WHAT YOU SHOULD DO: The answer must consist of every line below containing "exceptions".

EXERCISE INPUTS:
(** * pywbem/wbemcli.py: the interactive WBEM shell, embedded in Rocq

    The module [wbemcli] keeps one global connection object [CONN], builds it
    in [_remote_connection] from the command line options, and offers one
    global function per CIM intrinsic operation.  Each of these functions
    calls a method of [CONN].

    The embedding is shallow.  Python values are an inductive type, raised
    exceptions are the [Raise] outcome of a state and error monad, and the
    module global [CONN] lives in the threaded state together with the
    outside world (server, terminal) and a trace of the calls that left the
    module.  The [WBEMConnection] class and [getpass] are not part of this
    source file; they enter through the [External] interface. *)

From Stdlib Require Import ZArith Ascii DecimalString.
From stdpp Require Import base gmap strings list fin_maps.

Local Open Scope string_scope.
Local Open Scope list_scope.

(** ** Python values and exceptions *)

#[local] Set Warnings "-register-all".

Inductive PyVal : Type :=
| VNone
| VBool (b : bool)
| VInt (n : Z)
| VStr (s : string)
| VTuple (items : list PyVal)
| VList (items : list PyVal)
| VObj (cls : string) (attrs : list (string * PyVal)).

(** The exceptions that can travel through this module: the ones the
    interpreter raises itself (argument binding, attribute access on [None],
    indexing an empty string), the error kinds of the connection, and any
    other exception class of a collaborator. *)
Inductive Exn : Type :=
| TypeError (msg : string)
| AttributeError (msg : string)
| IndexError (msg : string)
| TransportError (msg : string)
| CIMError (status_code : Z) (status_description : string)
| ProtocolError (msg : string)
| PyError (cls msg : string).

SOLUTION FOR THIS TASK:
    exceptions are the [Raise] outcome of a state and error monad, and the
(** ** Python values and exceptions *)
(** The exceptions that can travel through this module: the ones the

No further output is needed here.